Christ has healed a lot of the pain this man put me through; however, there is still pain lying beneath years of compounded scars. I don’t like to think about him. I don’t like to hear his name, ever. I do hope he finds God—I would believe him if he apologized, but he believes his happiness is more important than others—his time is more precious—his need to cheat on his family is insatiable. He attends a church that tells him having a mistress is okay if that is what makes him happy—this is one of the many reasons I know he doesn’t know my God.

I write this not to incite anger towards this man. I write this as a reminder to myself, that while I do not like this man and I hope to never hear from him again, if he asks for my forgiveness, I will be able to say I love him as brother because of Christ and because he believes. I want nothing more than for him to meet and walk with the God I love. I would love for him to realize there is a God who loves us unconditionally; a Triune God who wants to shower us in grace and mercy—to wipe away our sins.

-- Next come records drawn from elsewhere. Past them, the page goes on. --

(** The tool and version read from the first segment. *)
Lemma tool_version_split tool version : tool <> "" -> lacks "@" tool = true -> lacks "@" version = true ->
  let tv := tool +:+ if negb (String.eqb version "") then "@" +:+ version else "" in
  match LastIndexByte tv "@" with
  | Some (S _ as at_) => (str_take at_ tv, str_drop (S at_) tv)
  | _ => (tv, "")
  end = (tool, version).
Proof.
  intros Hn Ht Hv. cbn zeta. destruct (String.eqb_spec version "") as [->|N]; cbn [negb].
  - rewrite str_app_nil_r. unfold LastIndexByte. rewrite last_index_by_none; [done|].
    unfold lacks in Ht. eapply str_forall_impl; [|exact Ht]. intros c. by rewrite Ascii.eqb_sym.
  - change ("@" +:+ version) with (String "@" version). rewrite LastIndexByte_app by done.
    destruct tool as [|c tool]; [done|]. cbn [String.length].
    change (S (String.length tool)) with (String.length (String c tool)).
    by rewrite str_take_app, str_drop_app_S.
Qed.

Lemma ref_head_facts c : lacks "?" (ref_head c) = true /\ str_forall graph_byte (ref_head c) = true
  /\ Split (ref_head c) "/" = ref_first c :: map PathEscape (sub_Path c).
Proof.
  assert (F : forall (P : string -> Prop), (forall s, P (PathEscape s)) -> P (ref_first c) ->
              Forall P (ref_first c :: map PathEscape (sub_Path c))).
  { intros P HP H1. constructor; [done|]. apply List.Forall_forall. intros w (s & <- & _)%in_map_iff. apply HP. }
  assert (L : forall d, In d ["/"%char; "?"%char; ";"%char] -> lacks d (ref_first c) = true).
  { intros d Hd. unfold ref_first. rewrite lacks_app, PathEscape_lacks by done.
    destruct (negb _); [|done]. rewrite lacks_app, PathEscape_lacks by done.
    simpl in Hd. by destruct Hd as [<-|[<-|[<-|[]]]]. }
  unfold ref_head. repeat split.
  - apply (Join_Forall (fun a => negb (Ascii.eqb a "?"))); [|done].
    apply F; [intros; apply PathEscape_lacks|apply L]; simpl; tauto.
  - apply Join_Forall; [|done]. apply F; [intros; apply PathEscape_graph|].
    unfold ref_first. rewrite str_forall_app, PathEscape_graph. destruct (negb _); [|done]. apply PathEscape_graph.
  - apply (Split_Join_sep _ "/"); [done|].
    apply F; [intros; apply PathEscape_lacks|apply L]; simpl; tauto.
Qed.

Lemma Ref_graph {GS : GoSort} s : ref_ok (subject_Canonical s) = true -> str_forall graph_byte (Ref s) = true.
Proof.
  intros H. rewrite Ref_parts. set (c := subject_Canonical s) in *. rewrite !str_forall_app.
  destruct (ref_head_facts c) as (_ & -> & _). cbn [andb]. apply andb_true_iff. split; [done|].
  pose proof (ref_pairs_ok c H) as P. destruct (ref_pairs c) as [|kv ps] eqn:E; [done|]. rewrite <- E in *.
  rewrite str_forall_app. apply andb_true_iff. split; [done|]. apply Join_Forall; [|done].
  apply List.Forall_forall. intros w (x & <- & Hx)%in_map_iff. rewrite forallb_forall in P.
  destruct (render_pair_facts x (P x Hx)) as (_ & _ & _ & G & _). done.
Qed.

(** What the canonical form guarantees of the parts. *)
Lemma canonical_parts {GS : GoSort} s : let c := subject_Canonical s in
  Forall (fun x => x <> "") (sub_Path c) /\ Forall (fun o => opt_Name o <> "") (sub_Options c).
Proof.
  cbn zeta. split; apply List.Forall_forall.
  - intros x Hx. unfold subject_Canonical, canonical_path, non_empty in Hx. cbn in Hx.
    apply List.filter_In in Hx as [_ Hx]. by bool_facts.
  - intros o Ho. apply list_elem_of_In in Ho. by apply elem_of_canonical_options in Ho as [? _].
Qed.

(** C39.  A reference addresses exactly the subject it was rendered from:
    parsing it gives the canonical subject back, for every subject whose
    parts a reference can carry. *)
Theorem subject_ref_roundtrip {GS : GoSort} s :
  plain_subject (subject_Canonical s) = true -> ref_ok (subject_Canonical s) = true ->
  IsCLISubjectRef (Ref s) = true /\ ParseCLISubjectRef (Ref s) = Ok (subject_Canonical s).
Proof.
  intros Hp Hr. pose proof (subject_Canonical_idem s Hp) as I. pose proof (Ref_graph s Hr) as G.
  destruct (canonical_parts s) as [Hpath Hopts]. unfold IsCLISubjectRef, ParseCLISubjectRef.
  rewrite (TrimSpace_space_free (Ref s)) by (by apply space_free_graph). rewrite Ref_parts. cbn zeta.
  clear G Hp. generalize dependent (subject_Canonical s). clear s. intros c Hr I Hpath Hopts.
  split; [apply HasPrefix_app|]. rewrite CutPrefix_app.
  destruct (ref_head_facts c) as (Hq & _ & Hs). pose proof (ref_pairs_ok c Hr) as Hps.
  pose proof Hr as Hr'. unfold ref_ok in Hr'. bool_facts.
  assert (Hsch : sub_SchemaVersion c = CLISubjectSchemaVersion) by done.
  assert (Htt : TrimSpace (sub_Tool c) <> "") by done.
  assert (Ht : sub_Tool c <> "") by (intros E; rewrite E in *; done).
  destruct (ref_pairs_values c) as (V1 & V2 & V3 & V4 & V5 & V6).
  destruct (ref_pairs c) as [|kv ps] eqn:E.
  - rewrite str_app_nil_r, Cut_none by done. rewrite Hs, ref_first_unescape, tool_version_split by done.
    rewrite (proj2 (String.eqb_neq _ _) Htt). rewrite parse_escaped_path by done.
    change (String.eqb "" "") with true. cbv iota.
    f_equal. etransitivity; [|exact I]. f_equal. clear -V1 V2 V3 V4 V5 V6 Hsch. destruct c as [? ? ? ? os]. cbn in *.
    destruct os; [|done]. by subst.
  - rewrite <- E in *. change ("?" +:+ ?x) with (String "?" x). rewrite Cut_app by done.
    rewrite Hs, ref_first_unescape, tool_version_split by done.
    rewrite (proj2 (String.eqb_neq _ _) Htt). rewrite parse_escaped_path by done.
    destruct (String.eqb_spec (Join (map render_pair (ref_pairs c)) "&") "") as [Z|_].
    { exfalso. pose proof (ParseQuery_rendered (ref_pairs c) ltac:(by rewrite E) Hps ltac:(lia)) as Q.
      rewrite Z, E in Q. done. }
    rewrite ParseQuery_rendered; [|by rewrite E|done|lia].
    rewrite V1, V2, V3, V4, V5, V6, parse_option_values by done. cbn [res_bind].
    match goal with K : forallb knownValueClass _ = true |- _ => rewrite K end. cbn [negb].
    assert (forallb (fun kv => str_in (fst kv) known_dimensions) (ref_pairs c) = true) as ->.
    { rewrite forallb_forall in *. intros x Hx. specialize (Hps x Hx). unfold pair_ok in Hps. by bool_facts. }
    cbn [negb]. f_equal. etransitivity; [|exact I]. f_equal. clear -Hsch. destruct c. cbn in *. by subst.
Qed.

Of course, this does not mean that if he apologized, I would need to let him back into my life. God has graciously pruned that part of my life and set me free from the shackles I was bound to.

This passage is also relevant, for me, as we near the inauguration of a man who makes fun of the disabled, talked about women horribly, and throw tantrums on Twitter. This is not a political statement—his actions and words are fact. As someone who lives with a disability, as a woman, and as an adult, I worry about the further separation and isolation of those who are not considered worthy. I know God can work through anyone. If we as believers, love on everyone—not just those who agree with us—I believe we can change the world. Love is the answer to hate—actions, speech, and words.

I believe God is moving. He is asking us to reconcile ourselves to Him, to be ambassadors that spread and show His love and mercy, and to love our brothers and sisters in Christ, even when we don’t agree with them.